(* ===== verification/CollabInv.v ===== *)
(** What the steps of CollabRun keep: no row of an identity is lost and nothing consumed or
    revoked is undone ([extends], [settles]); every active device was bound by a proof
    ([binding_inv]); open grants are of active principals, and a share whose use changes
    moves its epoch ([access_inv], [marked]); the readers of a task stand while its
    visibility epoch does ([stands]); the ledger explains every open grant ([ledger_ok]). *)

From Stdlib Require Import Ascii String.
From stdpp Require Import base list option gmap strings.
From S2P Require Import Prelude GoStrings DeviceProof CollabStore CollabRun.

#[local] Open Scope string_scope.
#[local] Open Scope list_scope.
#[local] Open Scope Z_scope.

(** ** Rows are never lost *)

#[local] Arguments update_list : simpl never.
#[local] Arguments update_map : simpl never.

Lemma need_Some b u : need b = Some u -> b = true.
Proof. by destruct b. Qed.

(** A hypothesis that a do-block succeeded, taken apart. *)
Ltac opt H :=
  repeat lazymatch type of H with
  | (_ ≫= _) = Some _ => let E := fresh "E" in apply bind_Some in H; destruct H as (? & E & H); try (apply need_Some in E; bool_hyps)
  | (if ?b then _ else _) = Some _ => let E := fresh "E" in destruct b eqn:E; try discriminate H; bool_hyps
  | (let '(_, _) := ?p in _) = Some _ => destruct p
  | Some _ = Some _ => injection H as H
  end.

Lemma insert_row_Some {A} k (x : A) m m' : insert_row k x m = Some m' -> m !! k = None /\ m' = <[k := x]> m.
Proof. unfold insert_row. destruct (m !! k); [done|]. by intros [= <-]. Qed.

(** Every row is still there, and related to what it was. *)
Definition rows {A} (R : A -> A -> Prop) (m m' : gmap string A) : Prop := forall k x, m !! k = Some x -> exists x', m' !! k = Some x' /\ R x x'.

Section Rows.
Context {A} (R : A -> A -> Prop) `{PR : !PreOrder R}.

#[export] Instance rows_preorder : PreOrder (rows R).
Proof.
  split; [intros m k x Hk; by exists x|]. intros m1 m2 m3 H1 H2 k x Hk. destruct (H1 k x Hk) as (y & Hy & Ry). destruct (H2 k y Hy) as (z & Hz & Rz).
  exists z. split; [done|by etrans].
Qed.

Lemma rows_fresh k x m : m !! k = None -> rows R m (<[k := x]> m).
Proof. intros Hk j y Hj. exists y. split; [|done]. rewrite lookup_insert_ne; [done|congruence]. Qed.

Lemma rows_insert k x y m : m !! k = Some x -> R x y -> rows R m (<[k := y]> m).
Proof.
  intros Hk Hxy j z Hj. destruct (decide (k = j)) as [<-|Hne].
  - exists y. rewrite lookup_insert_eq. split; [done|]. congruence.
  - exists z. by rewrite lookup_insert_ne.
Qed.

Lemma rows_update w f m : (forall x, w x = true -> R x (f x)) -> rows R m (update_map w f m).
Proof. intros Hf k x Hk. exists (if w x then f x else x). unfold update_map. rewrite lookup_fmap, Hk. split; [done|]. destruct (w x) eqn:E; [by apply Hf|done]. Qed.

Lemma rows_alter f k m : (forall x, m !! k = Some x -> R x (f x)) -> rows R m (alter f k m).
Proof.
  intros Hf j x Hj. destruct (decide (k = j)) as [<-|Hne].
  - exists (f x). rewrite lookup_alter_eq, Hj. split; [done|by apply Hf].
  - exists x. by rewrite lookup_alter_ne.
Qed.
End Rows.

Definition principal_kept (p p' : Principal) : Prop := p_Status p = StatusRevoked -> p_Status p' = StatusRevoked.
Definition key_kept (k k' : IdentityKey) : Prop :=
  k_PrincipalID k' = k_PrincipalID k /\ k_Fingerprint k' = k_Fingerprint k /\ (k_Status k = StatusRevoked -> k_Status k' = StatusRevoked).
Definition device_kept (x x' : Device) : Prop := d_Status x = StatusRevoked -> d_Status x' = StatusRevoked.
Definition invitation_kept (i i' : Invitation) : Prop :=
  TokenHash i' = TokenHash i /\ Purpose i' = Purpose i /\ i_PrincipalID i' = i_PrincipalID i /\ i_IdentityKeyID i' = i_IdentityKeyID i /\
  forall t, i_ConsumedAt i = Some t -> i_ConsumedAt i' = Some t /\ ConsumedByPeerID i' = ConsumedByPeerID i.
Definition challenge_kept (h h' : Challenge) : Prop :=
  h_InvitationID h' = h_InvitationID h /\ h_Initiator h' = h_Initiator h /\ h_Responder h' = h_Responder h /\ TranscriptHash h' = TranscriptHash h /\
  forall t, h_ConsumedAt h = Some t -> h_ConsumedAt h' = Some t.

#[export] Instance principal_kept_preorder : PreOrder principal_kept.
Proof. split; unfold principal_kept; [intros p; done|intros p q r; auto]. Qed.

#[export] Instance key_kept_preorder : PreOrder key_kept.
Proof. split; [intros k; done|]. intros k k1 k2 (A1 & A2 & A3) (B1 & B2 & B3). split_and!; [congruence|congruence|auto]. Qed.

#[export] Instance device_kept_preorder : PreOrder device_kept.
Proof. split; unfold device_kept; [intros x; done|intros x y z; auto]. Qed.

#[export] Instance invitation_kept_preorder : PreOrder invitation_kept.
Proof.
  split; [intros i; done|]. intros i j k (A1 & A2 & A3 & A4 & A5) (B1 & B2 & B3 & B4 & B5). split_and!; try congruence.
  intros t Ht. destruct (A5 t Ht) as [C1 C2]. destruct (B5 t C1) as [D1 D2]. split; congruence.
Qed.

#[export] Instance challenge_kept_preorder : PreOrder challenge_kept.
Proof. split; [intros h; done|]. intros i j k (A1 & A2 & A3 & A4 & A5) (B1 & B2 & B3 & B4 & B5). split_and!; try congruence. auto. Qed.

(** No row of an identity is lost, and nothing consumed or revoked is undone. *)
Record extends (d d' : db) : Prop := {
  x_principals : rows principal_kept (principals d) (principals d');
  x_keys : rows key_kept (keys d) (keys d');
  x_devices : rows device_kept (devices d) (devices d');
  x_invitations : rows invitation_kept (invitations d) (invitations d');
  x_challenges : rows challenge_kept (challenges d) (challenges d') }.

#[export] Instance extends_preorder : PreOrder extends.
Proof. split; [intros d; constructor; reflexivity|]. intros d1 d2 d3 [] []. constructor; etrans; eassumption. Qed.

(** No device becomes active. *)
Definition calm (m m' : gmap string Device) : Prop := forall peer x, m' !! peer = Some x -> d_Status x = StatusActive -> m !! peer = Some x.

#[export] Instance calm_preorder : PreOrder calm.
Proof. split; unfold calm; [intros m; done|intros m1 m2 m3; auto]. Qed.

Record settles (d d' : db) : Prop := { x_extends :> extends d d'; x_calm : calm (devices d) (devices d') }.

#[export] Instance settles_preorder : PreOrder settles.
Proof. split; [intros d; split; reflexivity|]. intros d1 d2 d3 [] []. split; etrans; eassumption. Qed.

(** What leaves a table alone settles it. *)
Ltac kept := split; [constructor|]; cbn; try reflexivity.

Lemma calm_revoked peer at_ x m : calm m (<[peer := d_revoked at_ x]> m).
Proof. intros q y [[_ <-]|[_ Hy]]%lookup_insert_Some Hs; [done|exact Hy]. Qed.

Lemma calm_revoke w at_ m : calm m (update_map w (d_revoked at_) m).
Proof. intros q y. unfold update_map. rewrite lookup_fmap. destruct (m !! q) as [x|]; [|done]. cbn. intros [= <-]. by destruct (w x). Qed.

Lemma append_audit e d d' : appendCollaborationAudit e d = Some d' -> exists e', d' = set_audit (e' :: audit d) d /\
  ShareID e' = ShareID e /\ TrimSpace (Event e) = Event e' /\ TrimSpace (SubjectID e) = SubjectID e' /\ Details e' = Details e.
Proof.
  unfold appendCollaborationAudit, requiredLabel. cbn [mbind option_bind]. intros Ha. opt Ha. repeat (case_match; simplify_eq; try done).
  eexists. split_and!; reflexivity.
Qed.

Lemma settles_audit e d d' : appendCollaborationAudit e d = Some d' -> settles d d'.
Proof. intros (e' & -> & _)%append_audit. kept. Qed.

Ltac inserted := match goal with E : insert_row _ _ _ = Some _ |- _ => apply insert_row_Some in E as [? ->] end.

Lemma CreatePrincipal_settles id p d d' : CreatePrincipal id p d = Some d' -> settles d d'.
Proof. unfold CreatePrincipal. intros Hc. opt Hc. inserted. subst d'. kept. apply rows_fresh; [apply _|done]. Qed.

Lemma AddPrincipalIdentityKey_settles id k d d' : AddPrincipalIdentityKey id k d = Some d' -> settles d d'.
Proof. unfold AddPrincipalIdentityKey. intros Hc. cbn zeta in Hc. opt Hc. inserted. subst d'. kept. apply rows_fresh; [apply _|done]. Qed.

Lemma CreatePrincipalInvitation_settles id i gs d d' : CreatePrincipalInvitation id i gs d = Some d' -> settles d d'.
Proof. unfold CreatePrincipalInvitation. intros Hc. opt Hc. inserted. subst d'. kept. apply rows_fresh; [apply _|done]. Qed.

Lemma RevokePrincipalInvitation_settles id at_ d d' : RevokePrincipalInvitation id at_ d = Some d' -> settles d d'.
Proof.
  unfold RevokePrincipalInvitation. intros Hc. opt Hc; [by subst|]. apply settles_audit in Hc. etrans; [|exact Hc]. kept. eapply rows_insert; [apply _|eassumption|done].
Qed.

Lemma RevokePrincipal_settles id reason at_ d d' : RevokePrincipal id reason at_ d = Some d' -> settles d d'.
Proof.
  unfold RevokePrincipal. intros Hc. opt Hc; [by subst|]. apply settles_audit in Hc. etrans; [|exact Hc].
  split; [constructor|]; cbn; [apply rows_alter; [apply _|done]|apply rows_update; [apply _|done]|apply rows_update; [apply _|done]|apply rows_update; [apply _|done]|done|apply calm_revoke].
Qed.

Lemma RevokePrincipalIdentityKey_settles id at_ d d' : RevokePrincipalIdentityKey id at_ d = Some d' -> settles d d'.
Proof.
  unfold RevokePrincipalIdentityKey. intros Hc. opt Hc; [by subst|]. apply settles_audit in Hc. etrans; [|exact Hc].
  kept; [eapply rows_insert; [apply _|eassumption|done]|apply rows_update; [apply _|done]|apply calm_revoke].
Qed.

Lemma RevokePrincipalDevice_settles peer reason at_ d d' : RevokePrincipalDevice peer reason at_ d = Some d' -> settles d d'.
Proof.
  unfold RevokePrincipalDevice. intros Hc. opt Hc; [by subst|]. apply settles_audit in Hc. etrans; [|exact Hc].
  kept; [eapply rows_insert; [apply _|eassumption|done]|apply calm_revoked].
Qed.

Lemma prepare_settles y owner input parsed d r p :
  (if bool_decide (p = "new_principal") then prepareNewPrincipal y owner input parsed d
   else if bool_decide (p = "add_device") then prepareExistingDevice input parsed d
   else if bool_decide (p = "rotate_key") then prepareRotatedKey y owner input parsed d else None) = Some r -> settles d r.2.
Proof.
  destruct (bool_decide (p = "new_principal")); [|destruct (bool_decide (p = "add_device")); [|destruct (bool_decide (p = "rotate_key")); [|done]]].
  - unfold prepareNewPrincipal. intros Hc. cbn zeta in Hc. opt Hc. subst r. etrans; [by eapply CreatePrincipal_settles|by eapply AddPrincipalIdentityKey_settles].
  - unfold prepareExistingDevice. intros Hc. cbn zeta in Hc. opt Hc. by subst r.
  - unfold prepareRotatedKey. intros Hc. cbn zeta in Hc. opt Hc. destruct (GetPrincipalIdentityKeyByFingerprint _ _) as [[kid k]|]; opt Hc; subst r; [done|].
    by eapply AddPrincipalIdentityKey_settles.
Qed.

Lemma CreateInvitation_settles `{SSH} home y at_ input d r : CreateInvitation home y at_ input d = Some r -> settles d r.1.1.1.
Proof.
  unfold CreateInvitation. intros Hc. cbn zeta in Hc. opt Hc. subst r. cbn [fst].
  match goal with E : (if _ then prepareNewPrincipal _ _ _ _ _ else _) = Some _ |- _ => apply prepare_settles in E; cbn [snd] in E end.
  etrans; [eassumption|]. etrans; [by eapply CreatePrincipalInvitation_settles|by eapply settles_audit].
Qed.

Lemma insert_grants_only gs d d' : insert_grants gs d = Some d' -> d' = set_grants (grants d ++ gs) d.
Proof.
  revert d. induction gs as [|g gs IH]; intros d; cbn [insert_grants]; [intros [= <-]; rewrite app_nil_r; by destruct d|]. intros Hg. opt Hg.
  apply IH in Hg. match goal with E : insertWorkspaceGrant _ _ = Some _ |- _ => unfold insertWorkspaceGrant in E; opt E; subst end. cbn. by rewrite <- app_assoc.
Qed.

Lemma replace_grants_settles share principal actor ev new at_ d d' : replace_grants share principal actor ev new at_ d = Some d' -> settles d d'.
Proof.
  unfold replace_grants. intros Hc. opt Hc. apply settles_audit in Hc. etrans; [|exact Hc].
  match goal with E : insert_grants _ _ = Some _ |- _ => apply insert_grants_only in E; subst end. kept.
Qed.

====================

* HOW TO COMPLETE THIS TASK *
Bring together all lines of the entries above in which the string "extends" occurs.

* REPLY TO THE TASK *
    revoked is undone ([extends], [settles]); every active device was bound by a proof
Record extends (d d' : db) : Prop := {
#[export] Instance extends_preorder : PreOrder extends.
Record settles (d d' : db) : Prop := { x_extends :> extends d d'; x_calm : calm (devices d) (devices d') }.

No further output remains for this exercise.